Lab leak is a slight of hand, but don't be fooled; how patient zero happened isn't relevant for the purposes of evaluating how a certain very popular right wing someone managed to fall down flat the one time he was actually called upon to act as a leader.
The video and slides can be found here, I watched a bit of it as it happened and it was pretty clear that rootclaim got destroyed.
Anyone actually trying to be "bayesian" should have updated their opinion by multiple orders of magnitude as soon as it was fully confirmed that the wet market was the first superspreader event. Like, at what point does occams razor not kick in here?
Basic Bayesian reasoning. Assuming the near-certain and certainly not at all racist (except in the good way of course) prior that any insititution from Chiyeena should be considered a malevolent and incompetent actor, P(LL) turns out very high.
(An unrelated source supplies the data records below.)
(** * server.js: the OpenAI-to-NIM proxy, as a shallow embedding

    The development follows [src/server.js]: the JavaScript values the
    handler touches, the chat-completions request construction (model
    resolution, defaults), and the streaming transformer (line
    reassembly, line decoding, the reasoning/content merge and the frames
    written to the client).

    Conventions.
    - A JavaScript string is a sequence of UTF-16 code units; the model keeps
      the code units below 256 (type [ascii]), which covers every literal of
      the program.
    - A chunk is a [Buffer]; line 98 decodes each chunk on its own with
      [chunk.toString()].  The listener is first written on the decoded text
      of each chunk (modules [Reassembler] and [Stream]); module [Chunks]
      puts the decoding in front of it.
    - [undefined] is [None] in an [option json].
    - [JSON.parse] and [JSON.stringify] belong to the runtime; the streaming
      section is parametric in them. *)

From Stdlib Require Import Strings.String Strings.Ascii Lists.List Bool Arith Lia.
Import ListNotations.
Open Scope string_scope.

(* ------------------------------------------------------------------ *)
(** ** Strings *)

Module Js.

(** The line feed, ['\n']. *)
Definition LF : string := String "010"%char "".

(** ECMAScript WhiteSpace and LineTerminator code units below 256:
    TAB, LF, VT, FF, CR, SP, NBSP. *)
Definition is_white (c : ascii) : bool :=
  let n := nat_of_ascii c in
  ((9 <=? n) && (n <=? 13) || (n =? 32) || (n =? 160))%nat.

Fixpoint trimStart (s : string) : string :=
  match s with
  | String c r => if is_white c then trimStart r else s
  | EmptyString => EmptyString
  end.

Fixpoint trimEnd (s : string) : string :=
  match s with
  | EmptyString => EmptyString
  | String c r =>
      match trimEnd r with
      | EmptyString => if is_white c then EmptyString else String c EmptyString
      | r' => String c r'
      end
  end.

(** [s.trim()] *)
Definition trim (s : string) : string := trimEnd (trimStart s).

(** [s.startsWith(p)] *)
Definition startsWith (s p : string) : bool := prefix p s.

Fixpoint drop (n : nat) (s : string) : string :=
  match n, s with
  | S k, String _ r => drop k r
  | _, _ => s
  end.

(** [s.replace(pat, rep)] for a string pattern: the first occurrence only.
    ([rep] holds no [$], so it is inserted as it is.) *)
Fixpoint replace (pat rep s : string) : string :=
  if prefix pat s then rep ++ drop (String.length pat) s
  else match s with
       | EmptyString => EmptyString
       | String c r => String c (replace pat rep r)
       end.

(** [s.includes(sub)] *)
Fixpoint includes (s sub : string) : bool :=
  prefix sub s ||
  match s with
  | EmptyString => false
  | String _ r => includes r sub
  end.

(** [String.prototype.toLowerCase] on code units below 256: A-Z, and the
    Latin-1 capitals U+00C0..U+00DE except the multiplication sign U+00D7. *)
Definition lower_char (c : ascii) : ascii :=
  let n := nat_of_ascii c in
  if ((65 <=? n) && (n <=? 90) ||
      (192 <=? n) && (n <=? 222) && negb (n =? 215))%nat
  then ascii_of_nat (n + 32) else c.

Fixpoint toLowerCase (s : string) : string :=
  match s with
  | EmptyString => EmptyString
  | String c r => String (lower_char c) (toLowerCase r)
  end.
Now one might object that there have been multiple outbreaks of various coronaviruses in the last handful of decades, quite a few of which became or had the potential to become pandemics, and as far as any credible evidence is concerned, all of them were zoonotic in origin. Thus we should, absent strong evidence to the contrary, assume zoonotic origin of SARS-CoV-2 as the default null hypothesis. However, this postulate is debunked by the fact that it doesn't explain how the commies are evil and out to get us.
In fact, this is exactly what happened in the first Rootclaim challenge, where mistakes we made in structuring the debate led the judges to vote for the less likely hypothesis.